Bacteria seems bad. After all, they can cause disease, which is why we are always trying to wash them off our hands and wipe them off our counters. But certain types of live bacteria called probiotics could actually benefit your body in ways scientists are still investigating.
“We’re just beginning to understand the relationship between the gut microbiome and its impact on human health, but the research is incredibly promising,” says Cynthia Sass, R.D., a performance nutritionist based in Los Angeles and New York City. “Having enough of the right types of bacteria has been shown to bolster immunity, improve mood, support better digestive health and reduce inflammation. The latter is key because unchecked inflammation plays a role in premature aging, cognitive decline, skin issues and joint pain.”
Trillions of bacteria already live in your body, but the ratio can be thrown off by stress, medical conditions, antibiotics and a diet high in sugar. Probiotics can help tip the balance in the right direction, with different strains having different effects. While probiotic supplements are an option, they are not closely regulated, so it is hard to know how effective they are. Plus, probiotic-rich foods tend to deliver a wider range of health benefits. These include yogurt, of course, as well as kimchi and kombucha.
But here are seven less well-known sources of good bacteria:
Sauerkraut: To make sauerkraut, cabbage is packed with salt, which metabolizes the naturally occurring sugar in the vegetable before the bad bacteria can grow on it and produces antibacterial lactic acid. (Translation: it encourages good bacteria to flourish while keeping the harmful kind at bay.) This process is called lacto-fermentation, and it is what gives sauerkraut its probiotic powers. But you have to read the label carefully. “Sauerkraut contains probiotics only if it hasn’t been pasteurized,” says Sass. Look for “live,” “raw” or “fermented” sauerkraut in the refrigerated case, then add it to fish tacos, breakfast burritos or a grain bowl.
Pickles: There are two ways to pickle cucumbers, carrots, radishes and any other crunchy vegetable. One is by submerging them in vinegar, which adds flavor and acts as a preservative. The other is by fermenting them in salt or salty water (like sauerkraut and kimchi, which are technically pickles). The easiest way to tell how a vegetable has been preserved is to read the ingredients list: If it doesn’t contain vinegar, the pickles have probably been fermented and therefore contain probiotics.
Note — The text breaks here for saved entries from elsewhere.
(** X1.  The mapping that [parse_table_data] returns is rectangular: all
    its columns have the same length, which is below the number of rows of
    the table that are no spacers; with the default arguments it is the
    number of those rows minus the header row. *)
Theorem parse_table_data_columns_same_length
  (t : table) (skip_row : bool) (drop_rows : Z) (exclude_totals : bool)
  (m : odict (list pystr)) :
  parse_table_data t skip_row drop_rows exclude_totals = Ok m ->
  exists n,
    n < List.length (parse_table_rows t)
    /\ (forall k col, get k m = Some col -> List.length col = n)
    /\ (skip_row = false -> exclude_totals = false -> (drop_rows <= 0)%Z ->
        S n = List.length (parse_table_rows t)).
Proof.
  unfold parse_table_data. intros H.
  destruct (parse_rows_kept _ _ _ _ H) as (kept & Hconv & Hlen & Hdef).
  unfold parse_all_row_data in *. rewrite length_map in Hlen.
  destruct kept as [|headers rows]; [discriminate|].
  exists (List.length rows). simpl in Hlen. split; [lia|]. split.
  - intros k col Hget. exact (@convert_column_lengths headers rows m k col Hconv Hget).
  - intros H1 H2 H3. specialize (Hdef H1 H2 H3).
    apply (f_equal (@List.length _)) in Hdef.
    rewrite length_map in Hdef. simpl in Hdef. exact Hdef.
Qed.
Kefir: Many grocery stores stock this tart beverage made from fermented cow’s milk, which has the consistency of a drinkable yogurt. “But a lot of people don’t know that kefir can be plant-based too,” says Sass. You can find kefir that is made from coconut milk, almond milk or oat milk — and even coconut water or just plain water. Whichever kind of kefir you choose, try to steer clear of those with a lot of sugar, which actually feeds bad bacteria and can cancel out the drink’s healthful effects.
Olives: There are several ways to mellow out the flavor of olives, which taste bitter when eaten straight off the tree. They can be dry-cured in salt and packed in oil, which results in wrinkly olives that taste extra salty. They can also be treated with an alkaline solution called lye and then brined. Or they can be fermented — this is how brands including Alive & Well, Divina and Olive My Pickle preserve their olives — a process with probiotic-packed results.
Cottage cheese: Even Sass has a hard time telling which cheeses contain probiotics. “It’s a bit tricky because it depends on how the cheese is made,” she says. The longer a cheese is aged, for example, the fewer bacteria remain alive by the time you eat it. A good bet: A tangy-tasting cottage cheese that says “live probiotic cultures” or “live and active cultures” on the package. Good Culture and Nancy’s are two brands to try.
Miso: “Miso is worth incorporating into your diet, but it can’t be heat-treated or pasteurized,” says Sass. Translation: Search for it in the refrigerator case, and try to refrain from cooking with it (so no miso soup or miso-marinated salmon) if you want to keep its probiotic benefits intact. Consider using it in a miso-ginger dressing, tossing it with soba noodles that have been rinsed in cold water, or mixing it with butter and spreading it on corn on the cob.
Apple cider vinegar: It is not the cure-all some people claim it is. But apple cider vinegar can be probiotic if it hasn’t been pasteurized (are you sensing a theme here?). Unfiltered apple cider vinegar, which appears cloudy, is often but not always unpasteurized. You want to see the words “raw” or “unpasteurized” to be sure. Toss it with cabbage and apples to make a slaw, or mix it with iced herbal tea and sparkling water for a low-calorie fizzy drink.
Natto: Miso isn’t the only food made from fermented soy. There is also tempeh, but it is almost always pasteurized, and even if it is not, you will want to cook it before you eat it. An alternative: natto, a sticky, funky-tasting condiment made from fermented soybeans that is popular in Japan but hasn’t quite caught on stateside — yet. Often available at your local health-food store or Asian market, it can be mixed with chives, mustard, and soy sauce and served over rice or added to an omelet.